§ **Exercise brief**
Of all the entries below, retype only the lines from the one with "(** * The processor's" through the one with "else if negb copied then inl EFAULT", exactly as they appear.

§ **Stored data**
(* ===== verification/Processor.v ===== *)
(** * The processor's threads and the driver they share

    [app/processor/processor_server.c] serves every connection in a thread of its own; each
    thread opens the character device for every request ([app/client/device_client.c]),
    writes the request and reads the response, and the driver
    ([driver/module/chat_driver_main.c]) keeps one request and one response for all of them.
    A system is the driver's state with the state of every thread; a step is one system call
    or one statement of the driver, by one thread, so that a schedule is a list of steps.

    What the system calls return is part of the step.  [copy_to_user] is one step, and so is
    each assignment to the shared response, the memory model being sequential; a call that
    fails copies nothing.  A thread always writes a whole request, so that the check of the
    length in [chat_write] passes.  A statement that looks for the end of a string beyond the
    request has no defined effect, and no step: a schedule ends there. *)

From S2P Require Import Prelude JsText Wire Driver.
Open Scope Z_scope.

(** ** The driver *)

Definition zero_request : chat_request :=
  mkRequest 0 0 0 (alloc 32) (alloc 32) (alloc 64) (alloc 512) (alloc 512).
Definition zero_response : chat_response := mkResponse 0 0 0 (alloc 32) (alloc 32) (alloc 512).

(** The static variables: who holds [chat_lock], [last_request] and [last_response]. *)
Record DriverState := mkDriver {
  chat_lock : option nat;
  last_request : chat_request;
  last_response : chat_response;
}.
Definition driver_loaded : DriverState := mkDriver None zero_request zero_response.

Inductive Errno := EINVAL | EFAULT.

(** [chat_read]: it takes no lock.  [copied] is the outcome of [copy_to_user]. *)
Definition chat_read (len offset : nat) (copied : bool) (d : DriverState) : Errno + buffer :=
  if (len <? CHAT_RESPONSE_SIZE)%nat then inl EINVAL
  else if negb (offset =? 0)%nat then inr []
  else if negb copied then inl EFAULT
  else inr (response_bytes (last_response d)).

(** The assignments to [last_response]. *)
Definition set_message_id (v : Z) (r : chat_response) : chat_response :=
  mkResponse v (rs_response_type r) (rs_status r) (rs_from_username r) (rs_peer_username r)
    (rs_payload r).
Definition set_response_type (v : Z) (r : chat_response) : chat_response :=
  mkResponse (rs_message_id r) v (rs_status r) (rs_from_username r) (rs_peer_username r)
    (rs_payload r).
Definition set_status (v : Z) (r : chat_response) : chat_response :=
  mkResponse (rs_message_id r) (rs_response_type r) v (rs_from_username r) (rs_peer_username r)
    (rs_payload r).
Definition set_from_username (v : buffer) (r : chat_response) : chat_response :=
  mkResponse (rs_message_id r) (rs_response_type r) (rs_status r) v (rs_peer_username r)
    (rs_payload r).
Definition set_peer_username (v : buffer) (r : chat_response) : chat_response :=
  mkResponse (rs_message_id r) (rs_response_type r) (rs_status r) (rs_from_username r) v
    (rs_payload r).
Definition set_payload (v : buffer) (r : chat_response) : chat_response :=
  mkResponse (rs_message_id r) (rs_response_type r) (rs_status r) (rs_from_username r)
    (rs_peer_username r) v.

(** A statement on the response; [None] where C gives it no meaning. *)
Definition Statement := chat_response → option chat_response.

Definition assign (f : chat_response → chat_response) : Statement := λ r, Some (f r).
(** The assignment of what a function writes to one of the arrays. *)
Definition write_array (f : buffer → chat_response → chat_response) (written : option buffer)
    : Statement := λ r, v ← written; Some (f v r).

(** The branches on the mode. *)
Definition process_mode (r : chat_request) : list Statement :=
  if rq_mode r =? PROCESS_SHA1 then
    [write_array set_payload (kernel_sha1_transform
       (if nonempty (rq_auth_payload r) then from_auth_payload r else from_payload r)
       CHAT_MAX_RESULT)]
  else if rq_mode r =? PROCESS_SUBSTITUTION then
    [assign (set_payload (substitution_transform (rq_payload r) CHAT_MAX_RESULT))]
  else if rq_mode r =? PROCESS_SUBSTITUTION_DECRYPT then
    [assign (set_payload (substitution_reverse_transform (rq_payload r) CHAT_MAX_RESULT))]
  else
    [assign (set_status STATUS_INVALID_REQUEST);
     assign (set_payload (c_field CHAT_MAX_RESULT (js "unsupported-mode")))].

(** [chat_write] after [copy_from_user]: the statements, in order, up to [mutex_unlock]. *)
Definition write_statements (r : chat_request) : list Statement :=
  [assign (set_message_id (rq_message_id r)); assign (set_response_type RESPONSE_ACK);
   assign (set_status STATUS_OK);
   write_array set_from_username (snprintf CHAT_MAX_USERNAME (from_username r));
   write_array set_peer_username (snprintf CHAT_MAX_USERNAME (from_peer_username r))]
  ++ process_mode r.

Fixpoint run_statements (l : list Statement) (r : chat_response) : option chat_response :=
  match l with
  | [] => Some r
  | s :: l => r ← s r; run_statements l r
  end.

(** ** Threads *)

(** Where [processor_client_main] is: in [read_full] with the bytes read so far; with a valid
    request before [open], before [write], inside [chat_write] (before the [memset]s, then
    with the statements left), before [read]; in [write_full] with the bytes left to write;
    or ended. *)
Inductive ThreadState :=
  | Receiving (got : buffer)
  | Opening (r : chat_request)
  | Entering (r : chat_request)
  | Clearing (r : chat_request)
  | Filling (r : chat_request) (rest : list Statement)
  | ReadingBack (r : chat_request)
  | Replying (unsent : buffer)
  | Ended.

(** A thread, with the bytes that its connection has brought and taken. *)
Record Thread := mkThread {
  th_state : ThreadState;
  th_received : buffer;
  th_sent : buffer;
}.
Definition accepted : Thread := mkThread (Receiving []) [] [].

Record Processor := mkProcessor {
  pr_driver : DriverState;
  pr_threads : gmap nat Thread;
}.

(** What a thread does next, with what the system call returns. *)
Inductive Action :=
  | Receive (chunk : buffer)
  | HangUp
  | Open (opened : bool)
  | Lock
  | Copy (copied : bool)
  | Execute
  | ReadBack (copied : bool)
  | Send (count : nat)
  | SendFails.

(** [device_process_message] failed. *)
Definition device_failed (r : chat_request) : ThreadState :=
  Replying (response_bytes
    (error_response (rq_message_id r) STATUS_DRIVER_ERROR (js "device-processing-failed"))).

(** The reply that [read] gave. *)
Definition read_back (copied : bool) (d : DriverState) (r : chat_request) : ThreadState :=
  match chat_read CHAT_RESPONSE_SIZE 0 copied d with
  | inr reply =>
      if (length reply =? CHAT_RESPONSE_SIZE)%nat then Replying reply else device_failed r
  | inl _ => device_failed r
  end.

(** The body of the loop, once [read_full] has filled the request. *)
Definition process_request (b : buffer) : ThreadState :=
  let r := parse_request b in
  match processor_validate_request r with
  | Some response => Replying (response_bytes response)
  | None => Opening r
  end.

§ **Response for this exercise**
(** * The processor's threads and the driver they share

    [app/processor/processor_server.c] serves every connection in a thread of its own; each
    thread opens the character device for every request ([app/client/device_client.c]),
    writes the request and reads the response, and the driver
    ([driver/module/chat_driver_main.c]) keeps one request and one response for all of them.
    A system is the driver's state with the state of every thread; a step is one system call
    or one statement of the driver, by one thread, so that a schedule is a list of steps.

    What the system calls return is part of the step.  [copy_to_user] is one step, and so is
    each assignment to the shared response, the memory model being sequential; a call that
    fails copies nothing.  A thread always writes a whole request, so that the check of the
    length in [chat_write] passes.  A statement that looks for the end of a string beyond the
    request has no defined effect, and no step: a schedule ends there. *)

From S2P Require Import Prelude JsText Wire Driver.
Open Scope Z_scope.

(** ** The driver *)

Definition zero_request : chat_request :=
  mkRequest 0 0 0 (alloc 32) (alloc 32) (alloc 64) (alloc 512) (alloc 512).
Definition zero_response : chat_response := mkResponse 0 0 0 (alloc 32) (alloc 32) (alloc 512).

(** The static variables: who holds [chat_lock], [last_request] and [last_response]. *)
Record DriverState := mkDriver {
  chat_lock : option nat;
  last_request : chat_request;
  last_response : chat_response;
}.
Definition driver_loaded : DriverState := mkDriver None zero_request zero_response.

Inductive Errno := EINVAL | EFAULT.

(** [chat_read]: it takes no lock.  [copied] is the outcome of [copy_to_user]. *)
Definition chat_read (len offset : nat) (copied : bool) (d : DriverState) : Errno + buffer :=
  if (len <? CHAT_RESPONSE_SIZE)%nat then inl EINVAL
  else if negb (offset =? 0)%nat then inr []
  else if negb copied then inl EFAULT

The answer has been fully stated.